(Stored data)
##############################
(** X15: [_ignore] only reads: it leaves the state as it is, and it raises,
    with the error of opening the file, exactly when the path is not a
    regular file that can be read. *)
Theorem ignore_reads_only (w : world) (path : string) (st : state) :
  snd (_ignore w path st) = st
  /\ (fst (_ignore w path st) = Raise (OSError path) <-> OS.read st path = None)
  /\ ((exists e, fst (_ignore w path st) = Raise e) <-> OS.read st path = None).
Proof.
  unfold _ignore, OS.is_binary, OS.read_text, bind, ret.
  destruct (OS.read st path) as [d|].
  - repeat match goal with |- context [if ?c then _ else _] => destruct c end;
      cbn [fst snd]; (split; [reflexivity|]);
      (split; split; try discriminate; intros [e H]; discriminate).
  - cbn [fst snd]. split; [reflexivity|]. split; split; auto. intros _. now eexists.
Qed.

(** * [normpath] on its own results *)

Module NormFacts.
Import StrFacts PathFacts.
Local Open Scope list_scope.

Lemma settled_prefix k l x : Spec.settled k (l ++ [x]) -> Spec.settled k l.
Proof.
  intros H acc c rest E. apply (H acc c (rest ++ [x])).
  rewrite E. now rewrite <- List.app_assoc.
Qed.

Lemma settled_removelast k l : Spec.settled k l -> Spec.settled k (removelast l).
Proof.
  destruct l as [|x l _] using rev_ind; [trivial|].
  rewrite removelast_last. apply settled_prefix.
Qed.

Lemma settled_nil k : Spec.settled k [].
Proof. intros acc c rest E. now destruct acc. Qed.

Lemma settled_snoc k l x :
  Spec.settled k l -> Path.norm_step k l x = (l ++ [x])%list ->
  Spec.settled k (l ++ [x]).
Proof.
  intros Hl Hx acc c rest E.
  destruct rest as [|y rest _] using rev_ind.
  - apply app_inj_tail in E as [-> ->]. exact Hx.
  - rewrite app_comm_cons, List.app_assoc in E.
    apply app_inj_tail in E as [-> _]. now apply (Hl acc c rest).
Qed.

(** The loop of [normpath] keeps its list settled. *)
Lemma norm_step_settled k acc comp :
  Spec.settled k acc -> Spec.settled k (Path.norm_step k acc comp).
Proof.
  intros Hacc.
  destruct (decide (Path.norm_step k acc comp = acc ++ [comp])) as [E|E].
  - rewrite E. now apply settled_snoc.
  - unfold Path.norm_step in *.
    destruct (String.eqb comp "" || String.eqb comp Path.curdir); [assumption|].
    destruct (_ || _ || _); [congruence|].
    now apply settled_removelast.
Qed.

Lemma norm_loop_settled k comps : forall acc,
  Spec.settled k acc -> Spec.settled k (fold_left (Path.norm_step k) comps acc).
Proof.
  induction comps as [|c comps IH]; intros acc Hacc; [assumption|].
  simpl. apply IH. now apply norm_step_settled.
Qed.

(** On a settled list the loop of [normpath] changes nothing. *)
Lemma norm_loop_fixed k l : forall acc,
  Spec.settled k (acc ++ l) ->
  fold_left (Path.norm_step k) l acc = (acc ++ l)%list.
Proof.
  induction l as [|c l IH]; intros acc H; [now rewrite List.app_nil_r|].
  simpl. rewrite (H acc c l eq_refl).
  rewrite IH; rewrite <- List.app_assoc; [reflexivity|exact H].
Qed.

Lemma split_sep s : Str.split (String Path.sep s) Path.sep = "" :: Str.split s Path.sep.
Proof. reflexivity. Qed.

Lemma split_clean_one c : Spec.occurs Path.sep c = false -> Str.split c Path.sep = [c].
Proof.
  induction c as [|x c IH]; [reflexivity|]. simpl.
  intros H. apply orb_false_elim in H as [Hx Hc].
  now rewrite Hx, (IH Hc).
Qed.

Lemma split_app_sep c s :
  Spec.occurs Path.sep c = false ->
  Str.split (c +:+ String Path.sep s) Path.sep = c :: Str.split s Path.sep.
Proof.
  induction c as [|x c IH]; [reflexivity|].
  intros H. simpl in H. apply orb_false_elim in H as [Hx Hc].
  rewrite app_cons. cbn [Str.split]. now rewrite Hx, (IH Hc).
Qed.

Lemma split_join l :
  Forall Spec.component l -> l <> [] -> Str.split (Str.join Path.sep l) Path.sep = l.
Proof.
  induction 1 as [|c l [_ Hc] Hl IH]; [congruence|]. intros _.
  destruct l as [|d l].
  - now apply split_clean_one.
  - change (Str.join Path.sep (c :: d :: l))
      with (c +:+ String Path.sep (Str.join Path.sep (d :: l))).
    rewrite split_app_sep by assumption. now rewrite IH.
Qed.

Lemma norm_step_empty k acc : Path.norm_step k acc "" = acc.
Proof. reflexivity. Qed.

Lemma prefix_same c p s :
  String.prefix (String c p) (String c s) = String.prefix p s.
Proof. cbn [String.prefix]. destruct (ascii_dec c c); congruence. Qed.

Lemma prefix_other c x p s :
  c <> x -> String.prefix (String c p) (String x s) = false.
Proof. intros H. cbn [String.prefix]. destruct (ascii_dec c x); congruence. Qed.

Lemma leading_slashes k x s :
  k <= 2 -> x <> "/"%char ->
  (if Str.startswith (Str.replicate k Path.sep +:+ String x s) "/" then
     if Str.startswith (Str.replicate k Path.sep +:+ String x s) "//"
        && negb (Str.startswith (Str.replicate k Path.sep +:+ String x s) "///")
     then 2 else 1
   else 0) = k.
Proof.
  intros Hk Hx. assert (Hx' : "/"%char <> x) by congruence.
  unfold Str.startswith, Path.sep.
  destruct k as [|[|[|k]]]; [| | |lia]; cbn [Str.replicate];
    rewrite ?app_cons, ?app_nil_l.
  - now rewrite (prefix_other _ _ _ _ Hx').
  - rewrite !prefix_same, prefix_nil. now rewrite (prefix_other _ _ _ _ Hx').
  - rewrite !prefix_same, prefix_nil. now rewrite (prefix_other _ _ _ _ Hx').
Qed.

Lemma split_leading k s :
  Str.split (Str.replicate k Path.sep +:+ s) Path.sep
  = repeat "" k ++ Str.split s Path.sep.
Proof.
  induction k as [|k IH]; [reflexivity|].
  cbn [Str.replicate repeat]. rewrite app_cons, split_sep, IH. reflexivity.
Qed.

Lemma norm_loop_leading k n l acc :
  fold_left (Path.norm_step k) (repeat "" n ++ l) acc
  = fold_left (Path.norm_step k) l acc.
Proof. induction n as [|n IH]; [reflexivity|]. simpl. exact IH. Qed.

(** [normpath] on a path made of [k] separators and settled components. *)
Lemma normpath_built k comps :
  k <= 2 -> Forall Spec.component comps -> Spec.settled k comps ->
  Str.replicate k Path.sep +:+ Str.join Path.sep comps <> "" ->
  Path.normpath (Str.replicate k Path.sep +:+ Str.join Path.sep comps)
  = Str.replicate k Path.sep +:+ Str.join Path.sep comps.
Proof.
  intros Hk Hcomps Hsettled Hne.
  assert (Hloop : fold_left (Path.norm_step k) comps [] = comps)
    by now apply (norm_loop_fixed k comps []).
  destruct comps as [|c comps].
  { destruct k as [|[|[|k]]]; [now destruct Hne|reflexivity|reflexivity|lia]. }
  assert (Hsplit : Str.split (Str.join Path.sep (c :: comps)) Path.sep = c :: comps)
    by now apply split_join.
  destruct (join_components (c :: comps) Hcomps) as [Hj _]; [discriminate|].
  inversion Hcomps as [|? ? Hc _]; subst.
  assert (Hrel : Str.startswith (Str.join Path.sep (c :: comps)) "/" = false).
  { destruct comps as [|d comps].
    - now apply component_relative.
    - change (Str.join Path.sep (c :: d :: comps))
        with (c +:+ String Path.sep (Str.join Path.sep (d :: comps))).
      rewrite startswith_app by apply Hc. now apply component_relative. }
  remember (Str.join Path.sep (c :: comps)) as j eqn:Ej0.
  destruct j as [|x j']; [congruence|].
  assert (Hx : x <> "/"%char).
  { intros ->. unfold Str.startswith in Hrel. cbn [String.prefix] in Hrel.
    destruct (ascii_dec "/" "/"); [|congruence]. now rewrite prefix_nil in Hrel. }
  unfold Path.normpath.
  rewrite (proj2 (String.eqb_neq _ "") Hne). cbv zeta.
  rewrite (leading_slashes k x j' Hk Hx).
  rewrite split_leading, norm_loop_leading, Hsplit, Hloop, <- Ej0.
  destruct (Str.replicate k Path.sep +:+ String x j'); [congruence|reflexivity].
Qed.

Lemma normpath_form path :
  Path.normpath path = "."
  \/ exists k comps,
       k <= 2 /\ Forall Spec.component comps /\ Spec.settled k comps
       /\ Str.replicate k Path.sep +:+ Str.join Path.sep comps <> ""
       /\ Path.normpath path
          = Str.replicate k Path.sep +:+ Str.join Path.sep comps.
Proof.
  unfold Path.normpath.
  destruct (String.eqb path ""); [now left|].
  set (k := if Str.startswith path "/" then
              if Str.startswith path "//" && negb (Str.startswith path "///")
              then 2 else 1
            else 0).
  set (comps := fold_left (Path.norm_step k) (Str.split path Path.sep) []).
  destruct (Str.truthy _) eqn:E; [|now left].
  right. exists k, comps. repeat split.
  - unfold k. destruct (Str.startswith path "/"); [|lia].
    destruct (Str.startswith path "//" && negb (Str.startswith path "///")); lia.
  - apply norm_loop_components; [constructor|apply split_clean].
  - apply norm_loop_settled, settled_nil.
  - intros H. rewrite H in E. discriminate.
Qed.

(** [os.path.normpath] is idempotent. *)
Lemma normpath_idempotent path :
  Path.normpath (Path.normpath path) = Path.normpath path.
Proof.
  destruct (normpath_form path) as [-> | (k & comps & Hk & Hc & Hs & Hne & ->)];
    [reflexivity|].
  now apply normpath_built.
Qed.

End NormFacts.

(** X16: [get_output_filename] gives the same answer for a template path and
    for its normal form; redundant separators and dots in the path do not
    matter. *)
Theorem get_output_filename_normpath
    (template_filepath output_dir : string) (force_unexpanded expand : bool) :
  get_output_filename (Path.normpath template_filepath) output_dir
    force_unexpanded expand
  = get_output_filename template_filepath output_dir force_unexpanded expand.
Proof.
  rewrite !get_output_filename_unfold.
  now rewrite NormFacts.normpath_idempotent.
Qed.

(** * Flat placement and dot files *)

Module EdgeFacts.
Import StrFacts PathFacts.

Lemma app_cancel a b c : a +:+ b = a +:+ c -> b = c.
Proof.
  induction a as [|x a IH]; [now rewrite !app_nil_l|].
  rewrite !app_cons. intros H. inversion H. now apply IH.
Qed.

Lemma join2_cancel a b c :
  Str.startswith b "/" = false -> Str.startswith c "/" = false ->
  Path.join2 a b = Path.join2 a c -> b = c.
Proof.
  intros Hb Hc. rewrite !join2_relative by assumption.
  intros H. now apply app_cancel, app_cancel in H.
Qed.

Lemma length_snoc s c : String.length (s +:+ String c "") = S (String.length s).
Proof. induction s as [|x s IH]; [reflexivity|]. rewrite app_cons. simpl. now rewrite IH. Qed.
##############################
- [Problem] Looking at the entries above, can you reproduce exactly the lines from the one that holds "- rewrite E. now apply settled_snoc." through the one that holds "- change (Str.join Path.sep (c :: d :: l))", and only those?

- [Answer to the problem]
  - rewrite E. now apply settled_snoc.
  - unfold Path.norm_step in *.
    destruct (String.eqb comp "" || String.eqb comp Path.curdir); [assumption|].
    destruct (_ || _ || _); [congruence|].
    now apply settled_removelast.
Qed.

Lemma norm_loop_settled k comps : forall acc,
  Spec.settled k acc -> Spec.settled k (fold_left (Path.norm_step k) comps acc).
Proof.
  induction comps as [|c comps IH]; intros acc Hacc; [assumption|].
  simpl. apply IH. now apply norm_step_settled.
Qed.

(** On a settled list the loop of [normpath] changes nothing. *)
Lemma norm_loop_fixed k l : forall acc,
  Spec.settled k (acc ++ l) ->
  fold_left (Path.norm_step k) l acc = (acc ++ l)%list.
Proof.
  induction l as [|c l IH]; intros acc H; [now rewrite List.app_nil_r|].
  simpl. rewrite (H acc c l eq_refl).
  rewrite IH; rewrite <- List.app_assoc; [reflexivity|exact H].
Qed.

Lemma split_sep s : Str.split (String Path.sep s) Path.sep = "" :: Str.split s Path.sep.
Proof. reflexivity. Qed.

Lemma split_clean_one c : Spec.occurs Path.sep c = false -> Str.split c Path.sep = [c].
Proof.
  induction c as [|x c IH]; [reflexivity|]. simpl.
  intros H. apply orb_false_elim in H as [Hx Hc].
  now rewrite Hx, (IH Hc).
Qed.

Lemma split_app_sep c s :
  Spec.occurs Path.sep c = false ->
  Str.split (c +:+ String Path.sep s) Path.sep = c :: Str.split s Path.sep.
Proof.
  induction c as [|x c IH]; [reflexivity|].
  intros H. simpl in H. apply orb_false_elim in H as [Hx Hc].
  rewrite app_cons. cbn [Str.split]. now rewrite Hx, (IH Hc).
Qed.

Lemma split_join l :
  Forall Spec.component l -> l <> [] -> Str.split (Str.join Path.sep l) Path.sep = l.
Proof.
  induction 1 as [|c l [_ Hc] Hl IH]; [congruence|]. intros _.
  destruct l as [|d l].
  - now apply split_clean_one.
  - change (Str.join Path.sep (c :: d :: l))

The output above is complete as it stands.